In the short program at the U.S. Figure Skating Championships tonight, the two-time national champion two-footed his quadruple toe-triple toe combination and stumbled out of a triple axel, sinking to his knee on the landing. His technical scores ranged from 5.0 to 5.4 and his presentation scores ranged from 5.6 to 5.8, putting him in fourth place entering the free skate.
Timothy Goebel, the Olympic bronze medalist at the Salt Lake City Games, is the leader, followed by Johnny Weir and Matt Savoie, who has tendinitis in his left knee. The top three finishers qualify for the world championships at MCI Center on March 24-30. The free skate is Saturday.
"I thought that would have been good enough to be in second," said Weiss, of McLean. "Some of the programs the other people are doing is stuff we were doing in juniors. For the marks to be that low I thought was ridiculous."
Although the scoring didn't seem to make sense to Weiss, his coach of the last few months, Don Laws, did not have any problem with the marks.
"He was marked correctly," said Laws, who took over coaching duties after Weiss fired longtime coach Audrey Weisiger in late October. "He touched down on the quads and he didn't complete the axel. That's almost four-tenths of a deduction, so that's where we are.
"I'm disappointed that it was a bad skate, but that's the way it happens."
Vaulting from fourth to first is no easy task, but as Sarah Hughes proved in the Olympics last year, it is possible. Weiss just knows that it will take some help from the other skaters.
"I'm upset," he said. "I can't control my own destiny."
Of the top finishers, Weir was the only skater to perform a clean program.
Weir, who placed fifth in last year's championships, did not attempt a quadruple jump, however. He did not have time to practice quadruples because he has been recovering from a stress fracture in his right shin. He also was forced to skip two of his Grand Prix events because of the flu.
Now he is in position to make the world team.
"I really wasn't thinking about worlds," said Weir, who trains in Newark, Del.

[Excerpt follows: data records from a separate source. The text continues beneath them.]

Definition page_of_list (lo : Z) (hs : list Z) (b : Z) : option Z :=
  if (lo <=? b) && (b <? lo + PAGE_SIZE_4K * Z.of_nat (length hs))
  then ram_entry <$> hs !! Z.to_nat ((b - lo) / PAGE_SIZE_4K) else None.
Lemma page_list_snoc lo hs q b : 0 <= lo -> lo mod PAGE_SIZE_4K = 0 ->
  (if decide (same_page PAGE_SIZE_4K b (lo + PAGE_SIZE_4K * Z.of_nat (length hs))) then Some (ram_entry q)
   else page_of_list lo hs b) = page_of_list lo (hs ++ [q]) b.
Proof.
  intros Hlo Hal. unfold page_of_list. rewrite length_app, Nat2Z.inj_add. cbn [length].
  pose proof (same_page_index lo b (Z.of_nat (length hs)) Hlo Hal ltac:(lia)) as Hsp.
  destruct (decide _) as [Hs|Hs]; rewrite Hsp in Hs.
  - rewrite (proj2 (in_range_true _ _ _)) by (clear - Hs Hlo; unfold_consts; lia).
    replace (Z.to_nat ((b - lo) / PAGE_SIZE_4K)) with (length hs) by (unfold_consts; zdiv).
    by rewrite list_lookup_middle.
  - destruct ((lo <=? b) && (b <? lo + PAGE_SIZE_4K * Z.of_nat (length hs))) eqn:Eb.
    + apply in_range_true in Eb. rewrite (proj2 (in_range_true _ _ _)) by (clear - Eb; unfold_consts; lia).
      rewrite lookup_app_l; [done|]. clear - Eb. unfold_consts. zdiv.
    + apply in_range_false in Eb. rewrite (proj2 (in_range_false _ _ _)); [done|].
      clear - Eb Hs Hlo. unfold_consts. lia.
Qed.

(** One iteration of the loop of [setup_basic_physical_memory]. *)
Lemma guest_memory_step s base Tk Te n0 lo hs n :
  guest_memory s base Tk Te n0 lo hs -> ept_room n s -> 4 <= n ->
  0 <= lo -> lo mod PAGE_SIZE_4K = 0 ->
  lo + PAGE_SIZE_4K * Z.of_nat (length hs) < VA_LIMIT ->
  let q := next_page s in
  let g := lo + PAGE_SIZE_4K * Z.of_nat (length hs) in
  let s1 := bump s (memset (k_mem s) q 0x0 PAGE_SIZE_4K) in
  exists s' Te', map_ept_page base g q PAGE_SYSTEM_MEMORY s1 = Ret (ERROR_OK, s') /\
    ept_room (n - 4) s' /\ guest_memory s' base Tk Te' n0 lo (hs ++ [q]) /\ ept_extends s Te s' Te'.
Proof.
  intros [Hi Hn0 Hpage Hsort Hmap] Hr Hn Hlo Hal Hg q g s1.
  pose proof (pi_ok _ _ (ei_kernel _ _ _ _ Hi)) as Hok.
  destruct (get_page_run s n Hok Hr ltac:(lia)) as (_ & Hq4 & Hq1 & Hq2). fold q in Hq4, Hq1, Hq2.
  destruct (bump_ok s (memset (k_mem s) q 0x0 PAGE_SIZE_4K) n Hok Hr ltac:(lia)) as (Hok1 & Hr1 & Hn1).
  destruct (ept_inv_fresh s base Tk Te n Hi Hr ltac:(lia)) as [Hi1 Hpg1].
  fold q in Hi1, Hpg1, Hn1. fold s1 in Hok1, Hr1, Hn1, Hi1, Hpg1.
  assert (Hrd : forall b, rd8 (k_mem s1) b = if decide (q <= b < q + PAGE_SIZE_4K) then 0 else rd8 (k_mem s) b).
  { intros b. cbn [k_mem s1 bump]. by rewrite rd8_memset by (unfold_consts; lia). }
  clearbody s1.
  assert (Hg' : 0 <= g < VA_LIMIT) by (unfold g in *; unfold_consts; lia).
  assert (Hno : guest_page (k_mem s1) base g = None).
  { rewrite Hpg1, Hmap by done. replace (g <? _) with false by (unfold g; lia). by rewrite andb_false_r. }
  destruct (map_ept_page_run s1 base Tk Te g q PAGE_SYSTEM_MEMORY (n - 1) Hi1 Hr1 ltac:(lia) Hg' ltac:(by left))
    as (rc & s' & Te' & Hrun & Hi' & Hr' & Hn' & Ht' & Hfr & [(_ & Hbad & _)|(-> & _ & Hpg)]);
    [exfalso; exact (Hbad Hno)|].
  assert (Hfq : forall h, h mod PAGE_SIZE_4K = 0 -> h + PAGE_SIZE_4K <= next_page s1 -> Te !! h = None ->
            forall b, h <= b < h + PAGE_SIZE_4K -> rd8 (k_mem s') b = rd8 (k_mem s1) b).
  { intros h Hh4 Hh HhT b Hb. apply Hfr; [lia|]. intros (p & l & x & Hp & Hin).
    destruct (tree_page _ _ _ _ (ei_tree _ _ _ _ Hi) _ _ _ Hp) as [Hp4 _].
    assert (p <> h) by congruence. unfold_consts. zdiv. }
  assert (Hq0 : Te !! q = None).
  { destruct (Te !! q) as [y|] eqn:Eq; [|done]. pose proof (ei_below _ _ _ _ Hi _ _ Eq).
    unfold q in *. unfold_consts. lia. }
  assert (HT : forall h, h + PAGE_SIZE_4K <= next_page s1 -> Te !! h = None -> Te' !! h = None).
  { intros h Hh HhT. destruct (Ht' h) as [->|[_ ?]]; [done|]. unfold_consts. lia. }
  exists s', Te'. split; [exact Hrun|]. split; [by replace (n - 4) with (n - 1 - 3) by lia|].
  assert (Hext : ept_extends s Te s' Te').
  { split; [unfold_consts; lia| |].
    - intros p. destruct (Ht' p) as [E|[_ E]]; [by left|right]. unfold_consts. lia.
    - intros b Hb Hnt. fold q in Hb. rewrite Hfr, Hrd, decide_False by (try done; unfold_consts; lia). done. }
  split; [|exact Hext]. split; [exact Hi'|unfold_consts; lia| | |].
  - intros i h Hh. apply lookup_app_Some in Hh as [Hh|[_ Hh]].
    + destruct (Hpage i h Hh) as (A & B & C & D & F & Z0). fold q in C.
      split_and!; try done; [unfold_consts; lia|apply HT; [unfold_consts; lia|done]|].
      intros b Hb. rewrite (Hfq h); [|done|unfold_consts; lia|done|done].
      rewrite Hrd, decide_False by lia. by apply Z0.
    + apply list_lookup_singleton_Some in Hh as [_ <-].
      split_and!; try done; [lia|unfold_consts; lia|apply HT; [unfold_consts; lia|done]|].
      intros b Hb. rewrite (Hfq q); [|done|unfold_consts; lia|done|done].
      by rewrite Hrd, decide_True by lia.
  - apply snoc_sorted; [exact Hsort|]. intros i h Hh. destruct (Hpage i h Hh) as (_ & _ & C & _).
    fold q in C. unfold_consts. lia.
  - intros b Hb. rewrite Hpg, Hpg1, Hmap by done. by apply page_list_snoc.
Qed.

(** The page the allocator hands out lies in the identity mapping. *)
Lemma fresh_page_assert {B} s Tk n (k : Z -> M kernel B) : paging_inv s Tk ->
  (forall a, 0 <= a < INITIAL_VA_CEILING -> pa s a = a) -> ept_room n s -> 1 <= n ->
  (let! page := get_physical_page in
   let! same := gets (fun s => pa s page =? page) in
   assert (truthy page && same) ;;;
   put_mem (fun m => memset m page 0x0 PAGE_SIZE_4K) ;;; k page) s =
  k (next_page s) (bump s (memset (k_mem s) (next_page s) 0x0 PAGE_SIZE_4K)).
Proof.
  intros Hk Hid Hr Hn. destruct s as [m ph b].
  destruct (get_page_run _ n (pi_ok _ _ Hk) Hr Hn) as (Hget & Hq4 & Hq1 & Hq2).
  set (s := Kernel m ph b) in *. run_with Hget. rewrite (bind_run _ _ _ _ _ eq_refl). cbv beta.
  destruct (kernel_frame s (bump s (k_mem s)) Tk Hk) as [_ Hpa].
  - by apply (bump_ok s (k_mem s) n (pi_ok _ _ Hk) Hr Hn).
  - destruct (bump_ok s (k_mem s) n (pi_ok _ _ Hk) Hr Hn) as (_ & _ & ->). unfold_consts. lia.
  - reflexivity.
  - reflexivity.
  - assert (Ha : 0 <= next_page s < INITIAL_VA_CEILING)
      by (unfold INITIAL_VA_CEILING in *; unfold_consts; lia).
    rewrite Hpa, Hid, Z.eqb_refl by (unfold VA_LIMIT, INITIAL_VA_CEILING in *; lia).
    rewrite assert_run; [reflexivity|]. rewrite andb_true_r. apply truthy_true.
    unfold_consts. lia.
Qed.

Lemma ept_memory_loop_run base Tk n0 lo hi k fuel : forall hs s Te, 0 <= k ->
  guest_memory s base Tk Te n0 lo hs -> 0 <= lo -> lo mod PAGE_SIZE_4K = 0 ->
  hi < VA_LIMIT - PAGE_SIZE_4K ->
  (length hs + fuel)%nat = ept_pages lo hi -> ept_room (4 * Z.of_nat fuel + k) s -> lo <= hi ->
  exists s' Te' hs', ept_memory_loop fuel base (lo + PAGE_SIZE_4K * Z.of_nat (length hs)) hi s =
      Ret (tt, s') /\ length hs' = ept_pages lo hi /\ guest_memory s' base Tk Te' n0 lo hs' /\ ept_room k s' /\ ept_extends s Te s' Te'.
Proof.
  induction fuel as [|fuel IH]; intros hs s Te Hk0 Hgm Hlo Hal Hhi Hlen Hr Hle; cbn [ept_memory_loop];
    unfold ept_pages in Hlen; unfold VA_LIMIT in Hhi.
  - destruct (Z.leb_spec (lo + PAGE_SIZE_4K * Z.of_nat (length hs)) hi) as [H|H];
      [unfold_consts; zdiv|].
    exists s, Te, hs. split; [reflexivity|]. split; [unfold ept_pages; lia|]. split; [exact Hgm|]. split; [exact Hr|apply ept_extends_refl].
  - destruct (Z.leb_spec (lo + PAGE_SIZE_4K * Z.of_nat (length hs)) hi) as [H|H];
      [|exfalso; unfold_consts; zdiv].
    rewrite (fresh_page_assert s Tk _ (fun page => let! _rc := map_ept_page base _ page _ in _) (ei_kernel _ _ _ _ (gm_inv _ _ _ _ _ _ _ Hgm))
               (ei_identity _ _ _ _ (gm_inv _ _ _ _ _ _ _ Hgm)) Hr ltac:(lia)).
    destruct (guest_memory_step s base Tk Te n0 lo hs _ Hgm Hr ltac:(lia) Hlo Hal
                ltac:(unfold VA_LIMIT; unfold_consts; lia)) as (s1 & Te1 & Hrun & Hr1 & Hgm1 & Hx1).
    run_with Hrun.
    destruct (IH _ s1 Te1 Hk0 Hgm1 Hlo Hal Hhi) as (s' & Te' & hs' & Hl & Hlen' & Hgm' & Hr' & Hx').
    { rewrite length_app. cbn [length]. unfold ept_pages. lia. }
    { replace (4 * Z.of_nat fuel + k) with (4 * Z.of_nat (S fuel) + k - 4) by lia. exact Hr1. }
    { exact Hle. }
    assert (Hx : ept_extends s Te s' Te').
    { exact (ept_extends_trans _ _ _ _ _ _ Hx1 Hx'). }
    exists s', Te', hs'. split; [|exact (conj Hlen' (conj Hgm' (conj Hr' Hx)))]. rewrite <- Hl. f_equal. rewrite length_app. cbn [length].
    rewrite u64_small; unfold_consts; lia.
Qed.

(** An empty root page. *)
Lemma guest_memory_start s Tk n lo : paging_inv s Tk ->
  (forall a, 0 <= a < INITIAL_VA_CEILING -> pa s a = a) -> ept_room n s -> 1 <= n ->
  let q := next_page s in
  let s1 := bump s (memset (k_mem s) q 0x0 PAGE_SIZE_4K) in
  guest_memory s1 q Tk {[q := (4, 0)]} (q + PAGE_SIZE_4K) lo [].
Proof.
  intros Hk Hid Hr Hn q s1. pose proof (pi_ok _ _ Hk) as Hok.
  destruct (get_page_run s n Hok Hr Hn) as (_ & Hq4 & Hq1 & Hq2). fold q in Hq4, Hq1, Hq2.
  destruct (bump_ok s (memset (k_mem s) q 0x0 PAGE_SIZE_4K) n Hok Hr Hn) as (Hok1 & Hr1 & Hn1).
  fold q in Hn1. fold s1 in Hok1, Hr1, Hn1.
  assert (Hrd : forall b, rd8 (k_mem s1) b = if decide (q <= b < q + PAGE_SIZE_4K) then 0 else rd8 (k_mem s) b).
  { intros b. cbn [k_mem s1 bump]. by rewrite rd8_memset by (unfold_consts; lia). }
  assert (Hb1 : pml4_base s1 = pml4_base s) by reflexivity. clearbody s1.
  assert (Hz : forall j, 0 <= j < 512 -> load64 (k_mem s1) (q + 8 * j) = 0).
  { intros j Hj. apply load64_zeros. intros b Hb. rewrite Hrd, decide_True; [done|unfold_consts; lia]. }
  destruct (kernel_frame s s1 Tk Hk Hok1) as [Hk1 Hpa]; [unfold_consts; lia|done| |].
  { intros b (p & l & x & Hp & Hin). rewrite Hrd, decide_False; [done|].
    pose proof (pi_below _ _ Hk _ _ _ Hp). unfold q. lia. }
  split; [split|..].
  - exact Hk1.
  - intros a Ha. rewrite Hpa; [by apply Hid|]. unfold VA_LIMIT, INITIAL_VA_CEILING in *. lia.
  - split.
    + apply lookup_singleton_eq.
    + intros p l x [<- [= <- <-]]%lookup_singleton_Some. split; [exact Hq4|lia].
    + intros p l x i r [<- [= <- <-]]%lookup_singleton_Some Hj L. by rewrite Hz in L.
  - intros p y [<- _]%lookup_singleton_Some. rewrite Hn1. lia.
  - intros p y [<- _]%lookup_singleton_Some. destruct (Tk !! q) as [[l x]|] eqn:E; [|done].
    pose proof (pi_below _ _ Hk _ _ _ E). unfold q in *. unfold_consts. lia.
  - rewrite Hn1. unfold_consts. lia.
  - intros i h. by rewrite lookup_nil.
  - intros i j h k _. by rewrite lookup_nil.
  - intros g Hg. rewrite (guest_page_dead _ _ _ 0 _ eq_refl); [by case_match|lia|].
    rewrite Hz by apply index_range. done.
Qed.

(** The guest page's translation, from the invariant. *)
Lemma guest_memory_translate s base Tk Te n0 lo hs g h :
  guest_memory s base Tk Te n0 lo hs -> 0 <= lo -> lo mod PAGE_SIZE_4K = 0 ->
  0 <= g < VA_LIMIT -> lo <= g < lo + PAGE_SIZE_4K * Z.of_nat (length hs) ->
  hs !! Z.to_nat ((g - lo) / PAGE_SIZE_4K) = Some h ->
  guestpa_to_hostpa s base g = h + g mod PAGE_SIZE_4K.
Proof.
  intros Hgm Hlo Hal Hg Hin Hh. pose proof (gm_map _ _ _ _ _ _ _ Hgm g Hg) as Hm.
  rewrite (proj2 (in_range_true _ _ _) Hin), Hh in Hm. cbn [fmap option_fmap option_map] in Hm.
  destruct (gm_page _ _ _ _ _ _ _ Hgm _ _ Hh) as (H4 & _ & _ & _ & Hc & _).
  rewrite guestpa_walk by done. unfold guest_page in Hm.
  destruct (epte (k_mem s) base g) as [w|]; [|done]. destruct (accessible w); [|done].
  injection Hm as ->. apply host_address_ram; [|exact H4].
  pose proof (gm_page _ _ _ _ _ _ _ Hgm _ _ Hh) as (_ & Hn & _).
  pose proof (gm_next _ _ _ _ _ _ _ Hgm). unfold INITIAL_VA_CEILING in *. unfold_consts. lia.
Qed.

Local Transparent fset memset load64.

Goebel, meantime, also was happy to be competing again. After the Olympics, he toured with Champions on Ice in more than 90 shows. Then he suffered a hip injury that sidelined him for the Grand Prix season. Despite the time off, Goebel was the only one in the competition to land a quadruple jump but was shaky on the landing. He followed it up with a double instead of a triple and stumbled out of his triple axel.
He was happy, however, to be back competing in his first major competition since the Olympics.
"It felt great to be back," Goebel said. "For some strange reason, I like the adrenaline, the nervousness. This is all about why I came back."
Scott Smith, who lived in Laurel before moving to Boston this past summer to train with Mark Mitchell, is fifth.
"I'm very excited about my performance," he said. "My goal was to make the ABC broadcast, to be in the top six."
Derrick Delmore, of Alexandria, withdrew after struggling through his short program. Delmore has been battling a hip flexor injury the last couple of months. The pain was so severe that his longtime coach, Shirley Hughes, told him he did not have to compete at nationals. But the lure of having the world championships in his home town was too great for Delmore not to make the trip to Dallas and compete.
"I would have killed myself if I hadn't given it a try," Delmore said.
Delmore, a former world junior champion who finished sixth at the 2002 national championships, fell on his quadruple attempt, turned a triple lutz into a double and did a single axel. His technical scores ranged from 3.3 to 3.9 and his presentation marks went from 4.7 to 5.1.
Although Delmore won't be skating in the world championships, he will be participating in the event as an athlete representative for the organizing committee.
Kurt Fromknecht, who trains in Laurel, is 13th and Shaun Rogers, a Baltimore native, is 19th.